Figure 7.

Systemic and implant-associated immune cells in PBS- and clo-treated animals. (a, b) Flow cytometric histograms showing the leukocyte population divided into lymphocytic (blue), monocytic (black; arrows), and granulocytic (red) subpopulations within lysed whole blood of PBS- (a) and clo-treated (b) C57BL/6 mice 14 days after matrix implantation. (c) Monocytes (% of all leukocytic cells) within the blood of PBS- (control; white bar; n = 8) and clo-treated (black bar; n = 8) mice.

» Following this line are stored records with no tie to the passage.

(* ===== verification/Sha256.v ===== *)
(** * SHA-256

    [crypto/sha256] and [encoding/hex] as the library uses them, for outbox
    destination digests and idempotency keys: the hash of FIPS 180-4 on bytes
    given as integers, and its lower-case hexadecimal text. *)

From S2P Require Import Prelude.

Definition w32 (x : Z) : Z := x mod 4294967296.

Definition rotr (n x : Z) : Z :=
  Z.lor (Z.shiftr x n) (w32 (Z.shiftl x (32 - n))).

Definition Ch (x y z : Z) : Z := Z.lxor (Z.land x y) (Z.land (w32 (Z.lnot x)) z).
Definition Maj (x y z : Z) : Z := Z.lxor (Z.lxor (Z.land x y) (Z.land x z)) (Z.land y z).
Definition bigSigma0 (x : Z) : Z := Z.lxor (Z.lxor (rotr 2 x) (rotr 13 x)) (rotr 22 x).
Definition bigSigma1 (x : Z) : Z := Z.lxor (Z.lxor (rotr 6 x) (rotr 11 x)) (rotr 25 x).
Definition smallSigma0 (x : Z) : Z := Z.lxor (Z.lxor (rotr 7 x) (rotr 18 x)) (Z.shiftr x 3).
Definition smallSigma1 (x : Z) : Z := Z.lxor (Z.lxor (rotr 17 x) (rotr 19 x)) (Z.shiftr x 10).

Definition roundConstants : list Z :=
  [1116352408; 1899447441; 3049323471; 3921009573; 961987163; 1508970993; 2453635748; 2870763221;
   3624381080; 310598401; 607225278; 1426881987; 1925078388; 2162078206; 2614888103; 3248222580;
   3835390401; 4022224774; 264347078; 604807628; 770255983; 1249150122; 1555081692; 1996064986;
   2554220882; 2821834349; 2952996808; 3210313671; 3336571891; 3584528711; 113926993; 338241895;
   666307205; 773529912; 1294757372; 1396182291; 1695183700; 1986661051; 2177026350; 2456956037;
   2730485921; 2820302411; 3259730800; 3345764771; 3516065817; 3600352804; 4094571909; 275423344;
   430227734; 506948616; 659060556; 883997877; 958139571; 1322822218; 1537002063; 1747873779;
   1955562222; 2024104815; 2227730452; 2361852424; 2428436474; 2756734187; 3204031479; 3329325298].

Definition initialHash : list Z :=
  [1779033703; 3144134277; 1013904242; 2773480762; 1359893119; 2600822924; 528734635; 1541459225].

(** [n] big-endian bytes of [x]. *)
Fixpoint bigEndian (n : nat) (x : Z) : list Z :=
  match n with
  | O => []
  | S n => Z.shiftr x (8 * Z.of_nat n) mod 256 :: bigEndian n x
  end.

(** The message, a one bit, zeros up to 8 bytes short of a block, the length. *)
Definition pad (msg : list Z) : list Z :=
  let l := Z.of_nat (length msg) in
  msg ++ [128] ++ replicate (Z.to_nat ((55 - l) mod 64)) 0 ++ bigEndian 8 (8 * l).

Fixpoint words (bytes : list Z) : list Z :=
  match bytes with
  | a :: b :: c :: d :: rest => (((a * 256 + b) * 256 + c) * 256 + d) :: words rest
  | _ => []
  end.

(** The message schedule of a block, the latest word first. *)
Fixpoint schedule (n : nat) (w : list Z) : list Z :=
  match n with
  | O => w
  | S n =>
      let x := w32 (smallSigma1 (nth 1 w 0) + nth 6 w 0 + smallSigma0 (nth 14 w 0) + nth 15 w 0) in
      schedule n (x :: w)
  end.

Definition round (h : list Z) (kw : Z * Z) : list Z :=
  match h with
  | [a; b; c; d; e; f; g; hh] =>
      let t1 := hh + bigSigma1 e + Ch e f g + kw.1 + kw.2 in
      let t2 := bigSigma0 a + Maj a b c in
      [w32 (t1 + t2); a; b; c; w32 (d + t1); e; f; g]
  | _ => h
  end.

Definition compress (h : list Z) (block : list Z) : list Z :=
  let w := reverse (schedule 48 (reverse block)) in
  zip_with (λ x y, w32 (x + y)) h (foldl round h (zip roundConstants w)).

Fixpoint blocks (n : nat) (w : list Z) (h : list Z) : list Z :=
  match n with
  | O => h
  | S n => blocks n (drop 16 w) (compress h (take 16 w))
  end.

(** [sha256.Sum256]: 32 bytes. *)
Definition Sum256 (msg : list Z) : list Z :=
  let w := words (pad msg) in
  blocks (length w / 16) w initialHash ≫= bigEndian 4.

(** [hex.EncodeToString] *)
Definition hexDigit (x : Z) : ascii :=
  ascii_of_N (Z.to_N (if x <? 10 then 48 + x else 87 + x)).

Fixpoint EncodeToString (bytes : list Z) : string :=
  match bytes with
  | [] => ""
  | b :: bytes => String (hexDigit (b / 16)) (String (hexDigit (b mod 16)) (EncodeToString bytes))
  end.

(** [[]byte(s)] *)
Fixpoint bytesOf (s : string) : list Z :=
  match s with
  | EmptyString => []
  | String c s => Z.of_N (N_of_ascii c) :: bytesOf s
  end.

(** The FIPS 180-4 test vectors. *)
Example sum256_empty : EncodeToString (Sum256 []) =
  "e3b0c44298fc1c149afbf4c8996fb92427ae41e4649b934ca495991b7852b855".
Proof. vm_compute. reflexivity. Qed.

Example sum256_abc : EncodeToString (Sum256 (bytesOf "abc")) =
  "ba7816bf8f01cfea414140de5dae2223b00361a396177a9cb410ff61f20015ad".
Proof. vm_compute. reflexivity. Qed.

Example sum256_two_blocks :
  EncodeToString (Sum256 (bytesOf "abcdbcdecdefdefgefghfghighijhijkijkljklmklmnlmnomnopnopq")) =
  "248d6a61d20638b8e5c026930c3e6039a33ce45964ff2167f6ecedd419db06c1".
Proof. vm_compute. reflexivity. Qed.

(** ** The size of a digest *)

Lemma round_length h kw : length h = 8%nat → length (round h kw) = 8%nat.
Proof. intros. do 9 (destruct h as [|? h]; try done). Qed.

Lemma compress_length h block : length h = 8%nat → length (compress h block) = 8%nat.
Proof.
  intros Hh. unfold compress. rewrite length_zip_with.
  assert (∀ l h, length h = 8%nat → length (foldl round h l) = 8%nat) as Hr.
  { induction l as [|kw l IH]; intros h' Hh'; cbn; [done|]. by apply IH, round_length. }
  rewrite Hr by done. lia.
Qed.

Lemma blocks_length n w h : length h = 8%nat → length (blocks n w h) = 8%nat.
Proof. revert w h. induction n as [|n IH]; intros; cbn; [done|]. by apply IH, compress_length. Qed.

Lemma Sum256_length msg : length (Sum256 msg) = 32%nat.
Proof.
  unfold Sum256. set (h := blocks _ _ _).
  assert (length h = 8%nat) as Hh by (by apply blocks_length).
  clearbody h. do 9 (destruct h as [|? h]; try done).
Qed.

Lemma EncodeToString_length bytes : String.length (EncodeToString bytes) = (2 * length bytes)%nat.
Proof. induction bytes as [|b bytes IH]; cbn; [done|]. rewrite IH. lia. Qed.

Means ± SEM. *p < 0.05 vs control. (d–k) Immunohistochemical detection of CD68⁺ macrophages (d, e; arrows), M1 macrophages (f, g; arrows), M2 macrophages (h, i; arrows), and MNGCs (j, k; arrows) within MVF-seeded matrices of PBS- (d, f, h, j) and clo-treated (e, g, i, k) mice. Scale bars: 30 µm. (l–o) CD68⁺ macrophages (l; mm⁻²), M1 macrophages (m; mm⁻²), M2 macrophages (n; mm⁻²), and MNGCs (o; mm⁻²) within MVF-seeded matrices in PBS- (control; white bars; n = 8) and clo-treated (black bars; n = 8) mice. Means ± SEM. *p < 0.05 vs control. (p, q) Toluidine blue–stained sections showing mast cells (arrows) within MVF-seeded matrices of a PBS- (p) and a clo-treated (q) mouse. Scale bars: 30 µm. (r) Mast cells (mm⁻²) within MVF-seeded matrices of PBS- (control; white bar; n = 8) and clo-treated (black bar; n = 8) mice. Means ± SEM.